El escritorio disponía de tres cajones. Abrió el de la derecha. También papeles y documentos relacionados con su oficio de, ¿cómo se llamaba ahora?, ah, sí, «informador médico-científico». El del medio no se abrió, estaba cerrado con llave y la llave no estaba a la vista. Probablemente se la habría llevado Michela. ¡Menudo capullo había sido! Fue a abrir el cajón de la izquierda, pero el teléfono que había encima del mueble sonó tan fuerte y repentino que le pegó un susto. Levantó el auricular.

– ¿Sí? -dijo, apretándose las ventanas de la nariz entre el índice y el pulgar para modificar su timbre de voz.

– ¿Estás resfriado?

– Sí.

– ¿Por eso no viniste anoche, hijoputa? Te espero esta noche. Y procura venir aunque pilles una pulmonía.
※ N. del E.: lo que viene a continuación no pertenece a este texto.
(* ===== verification/Host.v ===== *)
(** * main_host.c: the host harness

    The program that runs the other parts against each other on a development machine:
    its checks with their outcomes in order, and its exit status. What [malloc] gives,
    the clock, and what a buffer holds before it is written, or is left with by a call
    that fails, are arguments. What it prints besides its checks is not modelled. *)
From S2P Require Import Prelude Cstr Awg Crypto AEAD Blake2s X25519 Noise Obf Config ConfigText IpProbe.

(** Whether a check passed, and what it says. *)
Definition check : Set := bool * list Z.

(** [memcmp(a + off, b, length b) == 0]. *)
Definition memcmp (a : list Z) (off : Z) (b : list Z) : res bool :=
  x ← read_n a off (length b); Ok (bool_decide (x = b)).

(** ** Base64 *)

Definition test_base64 : list check :=
  let key := str "OPWipEv6C0PVzD2Ly7yby81zbcjSh/nsAMST3dwz42E=" in
  let raw := awg_b64_decode key 32 in
  let back := raw ← raw; awg_b64_encode_raw raw 64 in
  [(match raw with Some raw => zlen raw =? 32 | None => false end, str "32-byte key decodes");
   (match back with Some back => (zlen back =? 43) && bool_decide (ztake 43 back = ztake 43 key) | None => false end,
    str "re-encodes to the same text");
   (match awg_b64_decode (str "not valid base64!!") 8 with Some _ => false | None => true end,
    str "rejects invalid input")].

(** ** Known answers *)

Definition hex_nibble (c : Z) : Z := if c <=? 57 then c - 48 else (c .| 32) - 97 + 10.

Fixpoint from_hex (hex : list Z) (cap : nat) : list Z :=
  match hex, cap with
  | hi :: lo :: hex, S cap => u8 ((hex_nibble hi .<< 4) .| hex_nibble lo) :: from_hex hex cap
  | _, _ => []
  end.

Section host.
Context `{Entropy} `{Curve}.

Definition test_crypto : list check :=
  let digest := default [] (blake2s 32 [] (str "abc")) in
  let want := from_hex (str "508c5e8c327c14e2e1a72ba34eeb452f37458b209ed63a294d999b4c86675982") 32 in
  let a_priv := from_hex (str "77076d0a7318a57d3c16c17251b26645df4c2f87ebc0992ab177fba51db92c2a") 32 in
  let b_priv := from_hex (str "5dab087e624a8a4b79e17f8b83800ee66f3bb1292618b6fd1c2f8b27ff88e0eb") 32 in
  let a_pub := awg_public_from_private a_priv in
  let want_pub := from_hex (str "8520f0098930a754748b7ddcb43ef75a0dbf3a0d26381af4eba4a98eaa9b4e6a") 32 in
  let b_pub := awg_public_from_private b_priv in
  let shared := (curve a_priv b_pub true).1 in
  let want_shared := from_hex (str "4a5d9d5ba4ce2de1728e3bf480350f25e07e21c947d19e3376f09b3c1e161742") 32 in
  [(bool_decide (digest = want), str "BLAKE2s-256 matches RFC 7693");
   (bool_decide (a_pub = want_pub), str "X25519 public key matches RFC 7748");
   (bool_decide (shared = want_shared), str "X25519 shared secret matches RFC 7748")].

(** [alloc k n] is what the [k]-th [malloc] gives for [n] bytes, [clock k] the [k]-th
    time asked for, [garbage k] the [k]-th buffer before it is written. *)
Context (alloc : nat → Z → option (list Z)) (clock : nat → Z) (garbage : nat → list Z).

(** ** Templates *)

Fixpoint first_chain (l : list (option awg_obf_chain)) : option awg_obf_chain :=
  match l with
  | [] => None
  | Some c :: _ => Some c
  | None :: l => first_chain l
  end.

(** The walk along the chain over two renders: the offset it ends at, and whether literal
    runs were exact and random ones different. *)
Fixpoint obf_walk (its : list awg_obf) (a b : list Z) (len off : Z) (fixed_ok rand_ok : bool) : res (Z * bool * bool) :=
  match its with
  | [] => Ok (off, fixed_ok, rand_ok)
  | o :: its =>
    match o.(kind) with
    | AWG_OBF_BYTES =>
      eqa ← memcmp a off o.(data);
      eqb ← (if (eqa : bool) then memcmp b off o.(data) else Ok false);
      obf_walk its a b len (off + zlen o.(data)) (fixed_ok && eqb) rand_ok
    | AWG_OBF_RAND =>
      same ← (if 16 <=? o.(olen) then run ← read_n b off (Z.to_nat o.(olen)); memcmp a off run else Ok false);
      obf_walk its a b len (off + o.(olen)) fixed_ok (rand_ok && negb same)
    | _ => Ok (off + (len - off), fixed_ok, rand_ok)
    end
  end.

Definition test_obf (cfg : awg_config) (pos : nat) : res (list check * nat) :=
  match first_chain cfg.(c_i) with
  | None => Ok ([], pos)
  | Some c =>
    let len := awg_obf_out_len (Some c) 0 in
    let plausible : check := ((0 <? len) && (len <? 65535), str "length is plausible for a UDP datagram") in
    match alloc 0 len, alloc 1 len with
    | Some a, Some b =>
      let '(a, pos) := awg_obf_render (Some c) a None 0 (clock 0) pos in
      let '(b, pos) := awg_obf_render (Some c) b None 0 (clock 1) pos in
      '(off, fixed_ok, rand_ok) ← obf_walk c.(items) a b len 0 true true;
      Ok ([plausible; (fixed_ok, str "literal runs are byte-exact and stable");
             (rand_ok, str "random runs differ between renders");
             (off =? len, str "tag widths sum to the declared length")], pos)
    | _, _ => Ok ([plausible; (false, str "allocation")], pos)
    end
  end.

(** ** The handshake *)

Definition test_handshake (cfg : awg_config) (pos : nat) : list check * nat :=
  let '(server_priv, pos) := awg_generate_private pos in
  let server_pub := awg_public_from_private server_priv in
  let client := awg_handshake_begin cfg.(private_key) (Some server_pub) (Some cfg.(preshared_key)) 0x11223344 in
  let server := awg_handshake_begin server_priv None (Some cfg.(preshared_key)) 0x55667788 in
  let '(client, init, pos) := awg_create_initiation client (clock 2) pos in
  let '(server, accepted) := awg_consume_initiation server (default (garbage 0) init) in
  let client_pub := awg_public_from_private cfg.(private_key) in
  let recovered := bool_decide (server.(peer_pub) = client_pub) in
  let '(server, resp, pos) := awg_create_response server pos in
  let '(client, agreed) := awg_consume_response client (default (garbage 1) resp) in
  let tampered := <[50%nat := (default (garbage 1) resp).[50] .^ 0x01]> (default (garbage 1) resp) in
  let c2 := awg_handshake_begin cfg.(private_key) (Some server_pub) (Some cfg.(preshared_key)) 0x11223344 in
  let '(c2, _, pos) := awg_create_initiation c2 (clock 3) pos in
  ([(bool_decide (is_Some init), str "initiation builds (148 bytes)");
    (accepted, str "responder accepts it and verifies mac1");
    (recovered, str "responder recovers our static public key");
    (bool_decide (is_Some resp), str "response builds (92 bytes)");
    (agreed, str "initiator accepts the response");
    (bool_decide (client.(send_key) = server.(recv_key)), str "client send key == server receive key");
    (bool_decide (client.(recv_key) = server.(send_key)), str "client receive key == server send key");
    (negb (awg_consume_response c2 tampered).2, str "a corrupted response is rejected")], pos).

(** ** Framing *)

(** A buffer size past the range of [int] is undefined: a [Fault]. *)
Definition test_framing (cfg : awg_config) (pos : nat) : res (list check * nat) :=
  let msg := (λ i, u8 (Z.of_nat i)) <$> seq 0 AWG_MSG_INIT_SIZE in
  let cap := cfg.(s1) + Z.of_nat AWG_MSG_INIT_SIZE + 64 in
  if 2 ^ 31 <=? cap then Fault else
  match alloc 2 cap with
  | None => Ok ([(false, str "allocation")], pos)
  | Some wire =>
    let '(wire, n, pos) :=
      match awg_wrap cfg AWG_KIND_INIT msg cap pos with
      | Ok (d, pos) => (blit 0 d wire, zlen d, pos)
      | _ => (wire, -1, pos)
      end in
    plaintext ← memcmp wire cfg.(s1) msg;
    let '(wire, m, off) :=
      match awg_unwrap cfg AWG_KIND_INIT (ztake n wire) with
      | Ok (pkt, off, m) => (blit 0 pkt wire, m, off)
      | _ => (wire, -1, 0)
      end in
    recovered ← memcmp wire off msg;
    let framing : list check :=
      [(n =? cfg.(s1) + Z.of_nat AWG_MSG_INIT_SIZE, str "wrapped length is padding + message");
       (negb plaintext, str "message body is encrypted, not plaintext");
       ((m =? Z.of_nat AWG_MSG_INIT_SIZE) && (off =? cfg.(s1)), str "unwrap reports the right offsets");
       (recovered, str "unwrap recovers the original message")] in
    match alloc 3 (256 * 16) with
    | None => Ok (framing ++ [(false, str "allocation")], pos)
    | Some _ =>
      let '(bufs, pos) := awg_junk_packets cfg 256 16 pos in
      let sizes_ok := (zlen bufs =? cfg.(jc)) &&
        forallb (λ b, negb ((zlen b <? cfg.(jmin)) || (zlen b >? cfg.(jmax)))) bufs in
      Ok (framing ++ [(sizes_ok, str "junk count and sizes follow Jc/Jmin/Jmax")], pos)
    end
  end.

(** ** Transport *)

(** The two ends of a handshake, and whether it came about. *)
Definition transport_ends (cfg : awg_config) (pos : nat) : awg_handshake * awg_handshake * bool * nat :=
  let '(server_priv, pos) := awg_generate_private pos in
  let server_pub := awg_public_from_private server_priv in
  let client := awg_handshake_begin cfg.(private_key) (Some server_pub) (Some cfg.(preshared_key)) 0xAABBCCDD in
  let server := awg_handshake_begin server_priv None (Some cfg.(preshared_key)) 0x11223344 in
  let '(client, init, pos) := awg_create_initiation client (clock 4) pos in
  let '(server, _) := awg_consume_initiation server (default (garbage 2) init) in
  let '(server, resp, pos) := awg_create_response server pos in
  let '(client, agreed) := awg_consume_response client (default (garbage 3) resp) in
  (client, server, agreed, pos).

(** The parser on a packet it did not build; [reply] is [None] if it was not built. *)
Definition parser_checks (cfg : awg_config) : res (list check) :=
  let reply := default [] (ipprobe_build_dns 256 0x04040808 cfg.(address) 40000 0x1234 (str "example.com")) in
  '(rc, _) ← ipprobe_parse_dns reply (zlen reply) 0x04040808 53 0x1234;
  '(rc_port, _) ← ipprobe_parse_dns reply (zlen reply) 0x04040808 9999 0x1234;
  '(rc_host, _) ← ipprobe_parse_dns reply (zlen reply) 0x01010101 53 0x1234;
  Ok [(rc =? -8, str "parser walks IP, UDP and DNS, then reports 'no A record'");
        (rc_port =? -5, str "a mismatched port is rejected");
        (rc_host =? -4, str "a packet from the wrong host is rejected")].

(** A packet that is not built or sealed leaves [memcmp] and [wire\[n - 1\]] outside
    their buffers: a [Fault]. *)
Definition test_transport (cfg : awg_config) (pos : nat) : res (list check * nat) :=
  let '(client, server, agreed, pos) := transport_ends cfg pos in
  if negb agreed then Ok ([(false, str "handshake for transport")], pos) else
  match ipprobe_build_dns 256 cfg.(address) 0x04040808 40000 0x1234 (str "example.com") with
  | None => Fault
  | Some ip =>
    let ip_len := zlen ip in
    '(wire, n, pos) ←
      match awg_transport_seal cfg client 0 ip 2048 pos with
      | Ok (d, pos) => Ok (blit 0 d (garbage 4), zlen d, pos)
      | Err => Ok (garbage 4, -1, pos)
      | Fault => Fault
      end;
    plaintext ← memcmp wire (cfg.(s4) + 16) ip;
    '(pkt, opened) ← awg_transport_open cfg server (ztake n wire) 2048;
    let wire := blit 0 pkt wire in
    let '(m, plain, ctr) := match opened with Some (out, ctr) => (zlen out, out, ctr) | None => (-1, [], 999) end in
    if n <? 1 then Fault else
    let wire := <[Z.to_nat (n - 1) := wire.[Z.to_nat (n - 1)] .^ 0x01]> wire in
    '(_, again) ← awg_transport_open cfg server (ztake n wire) 2048;
    parsed ← parser_checks cfg;
    Ok ([(28 <? ip_len, str "IPv4/UDP/DNS packet builds");
           (0 <? n, str "seal produces a datagram");
           (negb plaintext, str "payload is encrypted");
           (ip_len <=? m, str "peer opens it");
           (ctr =? 0, str "counter survives the round trip");
           ((ip_len <=? m) && bool_decide (ztake ip_len plain = ip), str "payload comes back byte-exact");
           (forallb (λ x, x =? 0) (zdrop ip_len plain), str "padding is zeroed");
           (bool_decide (again = None), str "a corrupted data packet is rejected")] ++ parsed, pos)
  end.

(** ** The program *)

(** The arguments after the program's name; the exit status. *)
Definition main_host (args : list (list Z)) (files : list Z → option (list Z)) : res Z :=
  match args with
  | [] => Ok 2
  | path :: _ =>
    match awg_config_load (files path) path 256 with
    | inr _ => Ok 1
    | inl cfg =>
      '(obf, pos) ← test_obf cfg 0;
      let known := test_crypto in
      let '(handshake, pos) := test_handshake cfg pos in
      '(framing, pos) ← test_framing cfg pos;
      '(transport, _) ← test_transport cfg pos;
      let failures := length (filter (λ c : check, c.1 = false) (test_base64 ++ obf ++ known ++ handshake ++ framing ++ transport)) in
      Ok (if decide (failures = 0%nat) then 0 else 1)
    end
  end.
Fin de la llamada. Una voz de hombre de escasas y peligrosas palabras, una voz de ordeno y mando. Está claro que un médico que no recibe la esperada visita de un informador médico-científico no lo llama hijoputa. Montalbano tomó la agenda grande y consultó la página correspondiente a la víspera, jueves. La tarde estaba en blanco, mientras que en la mañana figuraba una cita en Fanara con un tal doctor Caruana.

Estaba a punto de abrir el cajón de la izquierda cuando volvió a sonar el teléfono. Le entró la sospecha de que el cajón y el teléfono estuvieran en cierto modo conectados.

– ¿Sí? -contestó, cometiendo el mismo fraude con las ventanas de la nariz.

– ¿El doctor Angelo Pardo? -Voz femenina de cincuentona severa.

– Sí, soy yo.

– Tiene una voz muy rara.

– Es que estoy resfriado.

– Ah. Soy la enfermera del doctor Caruana de Fanara. Ayer por la mañana el doctor lo estuvo esperando y usted ni siquiera nos avisó que no pasaría por aquí.

– Presente mis disculpas al doctor, pero es que este resfriado… Daré señales de vi… -Se interrumpió. Si hablaba en nombre de un muerto, ¿cómo podía ese muerto dar señales de vida?

– ¿Oiga?

– En cuanto pueda, llamo. Buenos días.

Colgó. Algo muy distinto del tono utilizado por el desconocido en la primera llamada. Lo cual era muy interesante, por cierto. Pero ¿es que conseguiría alguna vez abrir aquel cajón? Desplazó cuidadosamente la mano, manteniéndola fuera de la vista del teléfono.

Esa vez lo logró.

Estaba lleno a rebosar de papeles. Todos los recibos posibles e imaginables acerca de todo lo necesario para atender los requerimientos de una casa, el alquiler, la luz, el gas, el teléfono, la comunidad de propietarios. Pero nada que guardara relación con él, Angelo, personalmente en persona tal como habría dicho Catarella. Puede que los papeles y las cosas que más directamente lo afectaban los guardara en el cajón del medio.

Cerró el cajón y sonó el teléfono. Quizá el aparato había advertido con retraso que lo había engañado y ahora se tomaba el desquite.

– ¿Sí? -Con las ventanas de la nariz apretadas, claro.

– Pero ¿se puede saber dónde coño te has metido, cabrón? -Voz de cuarentón enfurecido. El comisario fue a contestar, pero el otro añadió-: Espera un momento que tengo una llamada en la otra línea.

Montalbano aguzó el oído, pero sólo pudo oír un confuso murmullo. Después sólo una palabra con toda claridad:

– ¡Coño!

Y colgaron. ¿Qué significaba todo aquello? Hijoputa y cabrón. Cualquiera sabía cómo calificarían a Angelo a la tercera llamada anónima. Entonces sonó el portero automático, que estaba al lado de la puerta de entrada. Fue a abrir. Eran Fazio y Catarella.

– ¡ Dottori , ah, dottori ! ¡Fazio mi ha dicho que mi necesita a mí personalmente en persona!

Estaba emocionado y sudoroso a causa del alto honor que le estaba dispensando el comisario llamándolo a participar en la investigación.